Today, all the most popular bookstores have their own models that work with their own online store: Amazon Kindle, Barnes&Noble, Kobo, etc. Generally, these devices, of course, work with designated online bookstores exclusively. But what if you had a reader that could work with just about any bookstore and library, where you could play games, and that would also allow you to take notes and make drawings? Meet Good e-Reader 6.8” Android e-Reader, not exactly a tablet, but more than just your average e-Reader.

It’s been a little less than a year ago that the owners of Good e-Reader, a blog chronicling all things eBooks since 2008, started a campaign to launch their first 13.3” Android e-Reader, and now they are back to ask us to fund the production of its little brother (literally), a 6.8” model of the same functionality.

App Store

Good e-Reader 6.8” Android e-Reader is, as the name suggests, a 6.8” e-Reader based on the Android OS we all know pretty well. What does this imply? In short, it means that you can download any Android e-Ink-friendly apps and work with them. That includes not only online bookstores and book/manga reading apps but also some games. The Good e-Reader App Store for e-Ink was created for this very purpose, too, and today it has over 30,000 apps tested for compatibility with this reader.

Read, Write... Draw!

Among pre-installed apps on this device, there is one that allows taking notes with the included stylus pen, and the said notes can be written or… drawn! The settings here are really versatile, the backgrounds include a whole range of grids from blank to several types of lined paper (ruled, notes, grid paper, chinese calligraphy grid, etc.); there are different pens to choose from, too. The capacitive screen is developed in a way for you to write without problems even if your palm touches the screen, and thanks to the WACOM layer, the line thickness is controlled by simply pressing the pen harder or lighter, just like on a drawing tablet. No more need to spend time on changing settings and sizes. And if you want to erase some part, you can just press the button on the stylus and draw over the parts you want to be gone! Simple as that. Now you can write notes in class or during a meeting, or you can doodle and even practice Sumi-E!


The screen of the reader is on par with the most high-level models from, let’s say, Kindle.

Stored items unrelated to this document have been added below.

Lemma quiesce_run d c k : ∃ e lingering k1 k2,
  _run_reverse_quiesce graph (reverse (_bootstrapped k)) d c k = (Ok (e, lingering), k1) ∧
  open_work false k1 = (Ok tt, k2) ∧ quiesced k k2 ∧ (cooperative → lingering = false).
Proof.
  destruct (does_quiesce graph (reverse (_bootstrapped k)) d c k) as (q & Hq & [V O F I]).
  destruct (total_quiesce graph (reverse (_bootstrapped k)) d c k) as [[e l] Hel].
  pose proof (quiesce_cooperates (reverse (_bootstrapped k)) d c k) as Hco.
  destruct (_run_reverse_quiesce graph _ d c k) as [r k1]. simpl in *. subst r.
  destruct (open_work_run false k1) as (k2 & R2 & V2 & O2 & F2 & I2).
  exists e, l, k1, k2. split_and!; try done.
  - constructor; [congruence|exists q; by rewrite O2| |].
    + injection F as F0 _ F1. rewrite F2. by rewrite F0, F1.
    + intros Hw. destruct (I Hw) as [Hw1 A1]. destruct (I2 Hw1) as [Hw2 A2]. split; [done|].
      by eapply advances_trans.
  - intros Hc. destruct (Hco Hc) as [e' [= _ ->]]. done.
Qed.

Lemma quiesced_follows k k1 k2 : quiesced k k1 → follows [] k1 k2 → quiesced k k2.
Proof.
  intros [V1 (q & Hq & O1) F1 I1] [V2 O2 F2 I2]. constructor; [congruence| |congruence|].
  - exists q. by rewrite O2, O1, app_nil_r.
  - intros Hw. destruct (I1 Hw) as [Hw1 A1]. destruct (I2 Hw1) as [Hw2 A2]. split; [done|]. by eapply advances_trans.
Qed.

Lemma stops_lingering k k' : quiesced k k' → stops true k k'.
Proof.
  intros [V (q & Hq & O) F I]. injection F as F1 F2 _. constructor; try done. exists q. by rewrite app_nil_r.
Qed.

Lemma stops_torn k k1 k2 : quiesced k k1 → closes (teardown_log k1) k1 k2 → stops false k k2.
Proof.
  intros [V (q & Hq & O) F I] [V2 O2 F2 C2 I2]. injection F as F1 F3 _. injection F2 as F4 F5.
  constructor; [congruence| |congruence|congruence|done|].
  - exists q. split; [done|]. rewrite O2, O, <- app_assoc. do 2 f_equal. unfold teardown_log.
    injection V as _ _ -> -> -> _. done.
  - intros Hw. destruct (I Hw) as [Hw1 A1]. destruct (I2 Hw1) as [Hw2 A2]. split; [done|]. by eapply advances_trans.
Qed.

Lemma follows_stops l k k1 k2 : follows [] k k1 → stops l k1 k2 → stops l k k2.
Proof.
  intros [V1 O1 F1 I1] [V2 (q & Hq & O2) R2 W2 C2 I2]. rewrite app_nil_r in O1.
  pose proof V1 as V1'. injection V1' as _ _ Ei Eb Ea _. injection F1 as Fr _ _.
  constructor; [congruence| |congruence|done|done|].
  - exists q. unfold teardown_log in *. rewrite <- O1, <- Ei, <- Eb, <- Ea. done.
  - intros Hw. destruct (I1 Hw) as [Hw1 A1]. destruct (I2 Hw1) as [Hw2 A2]. split; [done|]. by eapply advances_trans.
Qed.

Lemma cutoff_run d k : ∃ c k', _scope_drain_cutoff options d k = (Ok c, k') ∧ follows [] k k'.
Proof.
  apply total_run; [apply total_bind; [apply total_now|by intros; apply total_ret]|].
  unfold _scope_drain_cutoff. solve_does_with @does_bind.
Qed.

Lemma quiesce_deadline_run d k : ∃ c k', _quiesce_cancellation_deadline options d k = (Ok c, k') ∧ follows [] k k'.
Proof.
  apply total_run; [apply total_bind; [apply total_now|by intros; apply total_ret]|].
  unfold _quiesce_cancellation_deadline. solve_does_with @does_bind.
Qed.

Lemma drain_run d c k : ∃ e k', caught (_drain_scopes graph options d c) k = (Ok e, k') ∧ follows [] k k'.
Proof. apply total_run; [apply total_caught|apply does_caught, does_drain]. Qed.

Lemma shutdown_steps_run d k : ∃ e l k',
  _shutdown_steps graph options d k = (Ok e, k') ∧ stops l k k' ∧ (cooperative → l = false).
Proof.
  unfold _shutdown_steps. destruct (cutoff_run d k) as (c & k1 & R1 & F1). rewrite (M_bind_run _ _ _ _ _ R1).
  destruct (quiesce_deadline_run d k1) as (cd & k2 & R2 & F2). rewrite (M_bind_run _ _ _ _ _ R2).
  autorewrite with mrun.
  destruct (quiesce_run c cd k2) as (e & l & k3 & k4 & R3 & R4 & Q & Hl). rewrite (M_bind_run _ _ _ _ _ R3).
  rewrite (M_bind_run _ _ _ _ _ R4). destruct (drain_run d c k4) as (e5 & k5 & R5 & F5).
  rewrite (M_bind_run _ _ _ _ _ R5). pose proof (quiesced_follows _ _ _ Q F5) as Q5.
  pose proof (follows_trans _ _ _ _ _ F1 F2) as F12. destruct l; simpl.
  - eexists _, true, _. split; [done|]. split; [|done]. apply (follows_stops _ _ _ _ F12). by apply stops_lingering.
  - destruct (teardown_run d k5) as (e6 & k6 & R6 & C6). rewrite (M_bind_run _ _ _ _ _ R6).
    eexists _, false, _. split; [done|]. split; [|done]. apply (follows_stops _ _ _ _ F12). by eapply stops_torn.
Qed.

(** ** Shutdown and rollback *)

Definition lists k := (_modules k, _module_initialized k, _bootstrapped k, _binding_attempted k).
Lemma kraises_init_singleton ref :
  ref ∈ provider_order graph → pres running (init_singleton graph ref) ∧ kraises (init_singleton graph ref).
Proof.
  intros Hin. apply run_order, dict_get_is_Some in Hin as [p Hp].
  assert (∀ k, init_singleton graph ref k = (Ok tt, k) ∨ ∃ v, init_singleton graph ref k = init_participant graph v k)
    as Hcases.
  { intros k. destruct (init_singleton_cases ref k) as [[_ Hn]|[[He _]|(v & _ & He)]]; [congruence|eauto..]. }
  split.
  - intros k Hk. destruct (Hcases k) as [->|[v ->]]; [done|]. by apply kraises_init.
  - intros k e k' Hk. destruct (Hcases k) as [->|[v ->]]; [done|]. by apply kraises_init.
Qed.

Lemma kraises_build plans : kraises (build_modules plans).
Proof.
  induction plans as [|p plans IH]; simpl; [by apply kraises_total, total_ret|].
  apply kraises_bind; [eapply running_does, does_in_app|apply kraises_app; intros; by eapply (proj1 Happ)|]. intros v.
  apply kraises_bind; [eapply running_does, does_build|done|]. intros vs. by apply kraises_total, total_ret.
Qed.

Lemma kraises_validate v : kraises (validate graph v).
Proof.
  unfold validate. case_match; [apply kraises_app; intros; by eapply (proj1 Hlife)|by apply kraises_total, total_ret].
Qed.

Lemma start_steps_raises : kraises (start_steps graph).
Proof.
  unfold start_steps.
  assert (∀ f : kernel A → kernel A, kraises (modify f)) as Hmod by (intros f; apply kraises_total; by eexists).
  assert (∀ b, kraises (open_work b)) as Hwork by (intros b; apply kraises_total; by eexists).
  apply kraises_bind; [eapply running_does, does_build|apply kraises_build|]. intros ms.
  apply kraises_bind; [by apply running_modify|done|]. intros _.
  apply kraises_bind; [eapply running_does, does_for, does_validate| |intros _].
  { apply kraises_for. intros v _. split; [eapply running_does, does_validate|apply kraises_validate]. }
  apply kraises_bind; [eapply running_does, does_singletons| |intros _].
  { apply kraises_for. intros r Hr. split; [eapply running_does, does_start_singleton|by apply kraises_singleton]. }
  apply kraises_bind; [apply kraises_for; intros; apply kraises_init..|intros _].
  apply kraises_bind; [apply kraises_for; intros; by apply kraises_init_singleton..|intros _].
  apply kraises_bind; [by apply running_modify|done|]. intros _.
  apply kraises_bind; [eapply running_does, does_await|apply kraises_await|]. intros _.
  apply kraises_bind; [apply running_open_work|done|]. intros _.
  apply kraises_bind; [by intros ?|by apply kraises_total; eexists|]. intros k0.
  apply kraises_bind; [apply kraises_for; intros; apply kraises_bootstrap..|intros _].
  apply kraises_total. intros k. by eexists.
Qed.

(** Whatever starting an application raises, its own code raised. *)
Lemma start_raises a e k : start graph options (ApplicationKernel_new a) = (Err e, k) → P e.
Proof.
  unfold start. autorewrite with mrun. rewrite bool_decide_eq_false_2 by naive_solver. autorewrite with mrun.
  unfold try_except. destruct (start_steps graph _) as [[u|e'] k0] eqn:Hrun; [done|].
  destruct (rollback_kernel graph options k0) as (l & k' & Hr & _). rewrite (M_bind_run _ _ _ _ _ Hr).
  intros [= <- _]. eapply start_steps_raises; [|exact Hrun]. split; [apply rt_inv_new|done].
Qed.
End errors.

End start.
Lemma bstep_good b b' : bstep b b' → good b → good b'.
Proof.
  intros Hs G. destruct Hs;
    [apply pres_server|apply pres_prepare|apply pres_start|by apply pres_publish|by eapply run_queue_good| |apply pres_settle
    |apply pres_dispatch|apply pres_stop_intake|apply pres_close_begin|apply pres_close_step|apply pres_client_new
    |apply pres_client_start|apply pres_publish_rpc|apply pres_publish_event|apply pres_publish_reply|apply pres_next_reply
    |apply pres_on_client|apply pres_client_close|apply pres_close_tasks|apply pres_close_end]; try done.
  eapply good_calm; [| |done]; [|by intros n j]. constructor; try done. intros j. unfold q_at. simpl.
  destruct (decide (j = i)) as [->|Hj]; [|by rewrite lookup_insert_ne]. by rewrite lookup_insert_eq, H0.
Qed.

Lemma reachable_good m a b : F = ∅ → b_reachable m a b → good b.
Proof. intros HF. induction 1 as [b Hb|b b' _ IH Hs]; [by eapply good_new|by eapply bstep_good]. Qed.
End steps.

The resolution is 1440 x 1080 and has 265 PPI; the screen has eight LED lights for even backlighting and it responds both to a special stylus and to your fingers. There are a 512MB RAM and 4GB storage space, and you can add a 32GB microSD card if you want more. Registered users of the Good e-Reader App Store also have access to the cloud storage. To get your books and documents into the device memory, you can use Wi-Fi or you can simply connect the reader to your PC/laptop via a USB-to-microUSB cable. You also won’t need to buy a separate cover for this reader as it has a nice pleasant-to-touch case attached on a hinge so that the screen is protected from accidental scratches.

Depending on the sum you are willing to donate, you can receive additional items like an extra stylus, a screen protector, a wall charger, a microUSB cable, and a 4GB microSD card. If things go well, the Good e-Reader 6.8” Android e-Reader, the engineering copy of which already exists, will be released to the public in October 2017. And hopefully, we'll have a chance to bring it on our review of the best e-readers already this year.